> What you have to do: Transcribe the records below exactly, from their first line through the line containing "inv_DeleteDeadLetter :: forall". Omit every line after it.

Records drawn from a dataset
----
(* ===== verification/System.v ===== *)
(** * The whole program

    The entry points of the two processes over one world: a request to the API, the gap
    a stream replays and its end, the scheduler's tick, and one turn of each consumer.  An invariant
    that the statements and calls of the program keep one by one is kept by every run of
    the entry points, in any order and under any faults; the schema and the safety of the
    metrics are two such invariants. *)

From S2P Require Import Prelude Time Domain Json World Metrics Db Repository Schema Queue.
From S2P Require Import Provider RateLimit Preference Template Notification Webhook Processor Pipeline WebhookWorker.
From S2P Require Import Http Config Dlq Access Requests Handlers WsToken Stream Health Router Isolation Wiring.

Create HintDb entries.

(** ** What an invariant has to keep *)

(** The statements and calls whose arguments do not matter to an invariant; a metric is
    only updated as its collector allows, and no status goes back to "pending". *)
Class Statements `{Env} `{RedisCommands} (I : world -> Prop) : Prop := {
  inv_read :: forall A (q : gotime -> db -> result A), Keeps I (sql_read q);
  inv_call :: forall A (q : world -> result A), Keeps I (external (fun _ w => (q w, w)));
  inv_wait :: forall d, Keeps I (wait d);
  inv_idle : forall dt w, I w -> I (advance dt w);
  inv_AllowKey :: forall key win cap, Keeps I (AllowKey key win cap);
  inv_add : forall name ls n, add_ok name ls n = true -> Keeps I (metric_add name ls n);
  inv_set : forall name ls v, set_ok name ls = true -> Keeps I (metric_set name ls v);
  inv_UpdateNotificationStatus : forall id st, st <> StatusPending -> Keeps I (UpdateNotificationStatus id st);
  inv_CancelNotification :: forall id t, Keeps I (CancelNotification id t);
  inv_InsertDeliveryLog :: forall p, Keeps I (InsertDeliveryLog p);
  inv_InsertTemplate :: forall t n c s b m, Keeps I (InsertTemplate t n c s b m);
  inv_UpdateTemplate :: forall id s b m a t, Keeps I (UpdateTemplate id s b m a t);
  inv_DeleteTemplate :: forall id t, Keeps I (DeleteTemplate id t);
  inv_UpsertPreference :: forall p, Keeps I (UpsertPreference p);
  inv_DeletePreference :: forall t u c, Keeps I (DeletePreference t u c);
  inv_DeleteDeadLetter :: forall id t, Keeps I (DeleteDeadLetter id t);
  inv_MarkDeadLetterReplayed :: forall id t, Keeps I (MarkDeadLetterReplayed id t);
  inv_MarkInAppMessageRead :: forall id t r, Keeps I (MarkInAppMessageRead id t r);
  inv_MarkAllInAppMessagesRead :: forall t r, Keeps I (MarkAllInAppMessagesRead t r);
  inv_InsertWebhookEndpoint :: forall t u s e a, Keeps I (InsertWebhookEndpoint t u s e a);
  inv_UpdateWebhookEndpoint :: forall id t u e a, Keeps I (UpdateWebhookEndpoint id t u e a);
  inv_DeleteWebhookEndpoint :: forall id t, Keeps I (DeleteWebhookEndpoint id t);
  inv_InsertWebhookDelivery :: forall p, Keeps I (InsertWebhookDelivery p);
  inv_UpdateWebhookDelivery :: forall id s a n l r, Keeps I (UpdateWebhookDelivery id s a n l r);
  inv_UpsertDeviceToken :: forall te us tok pl, Keeps I (UpsertDeviceToken te us tok pl);
  inv_DeactivateDeviceToken :: forall t k, Keeps I (DeactivateDeviceToken t k);
  inv_InsertTenant :: forall n, Keeps I (InsertTenant n);
  inv_InsertAPIClient :: forall t n h, Keeps I (InsertAPIClient t n h);
}.

(** The ones that bring something new into the queue or the tables it is fed from. *)
Class Invariant `{Env} `{Propagator} `{RedisCommands} (I : world -> Prop) : Prop := {
  inv_Statements :: Statements I;
  inv_Publish :: forall topic key payload, Keeps I (Queue.Publish topic key payload);
  inv_InsertNotification : forall p, in_Status p = StatusPending -> Keeps I (InsertNotification p);
  inv_CreateDeadLetter :: forall p, Keeps I (CreateDeadLetter p);
}.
----
> Finished task:
(* ===== verification/System.v ===== *)
(** * The whole program

    The entry points of the two processes over one world: a request to the API, the gap
    a stream replays and its end, the scheduler's tick, and one turn of each consumer.  An invariant
    that the statements and calls of the program keep one by one is kept by every run of
    the entry points, in any order and under any faults; the schema and the safety of the
    metrics are two such invariants. *)

From S2P Require Import Prelude Time Domain Json World Metrics Db Repository Schema Queue.
From S2P Require Import Provider RateLimit Preference Template Notification Webhook Processor Pipeline WebhookWorker.
From S2P Require Import Http Config Dlq Access Requests Handlers WsToken Stream Health Router Isolation Wiring.

Create HintDb entries.

(** ** What an invariant has to keep *)

(** The statements and calls whose arguments do not matter to an invariant; a metric is
    only updated as its collector allows, and no status goes back to "pending". *)
Class Statements `{Env} `{RedisCommands} (I : world -> Prop) : Prop := {
  inv_read :: forall A (q : gotime -> db -> result A), Keeps I (sql_read q);
  inv_call :: forall A (q : world -> result A), Keeps I (external (fun _ w => (q w, w)));
  inv_wait :: forall d, Keeps I (wait d);
  inv_idle : forall dt w, I w -> I (advance dt w);
  inv_AllowKey :: forall key win cap, Keeps I (AllowKey key win cap);
  inv_add : forall name ls n, add_ok name ls n = true -> Keeps I (metric_add name ls n);
  inv_set : forall name ls v, set_ok name ls = true -> Keeps I (metric_set name ls v);
  inv_UpdateNotificationStatus : forall id st, st <> StatusPending -> Keeps I (UpdateNotificationStatus id st);
  inv_CancelNotification :: forall id t, Keeps I (CancelNotification id t);
  inv_InsertDeliveryLog :: forall p, Keeps I (InsertDeliveryLog p);
  inv_InsertTemplate :: forall t n c s b m, Keeps I (InsertTemplate t n c s b m);
  inv_UpdateTemplate :: forall id s b m a t, Keeps I (UpdateTemplate id s b m a t);
  inv_DeleteTemplate :: forall id t, Keeps I (DeleteTemplate id t);
  inv_UpsertPreference :: forall p, Keeps I (UpsertPreference p);
  inv_DeletePreference :: forall t u c, Keeps I (DeletePreference t u c);
  inv_DeleteDeadLetter :: forall id t, Keeps I (DeleteDeadLetter id t);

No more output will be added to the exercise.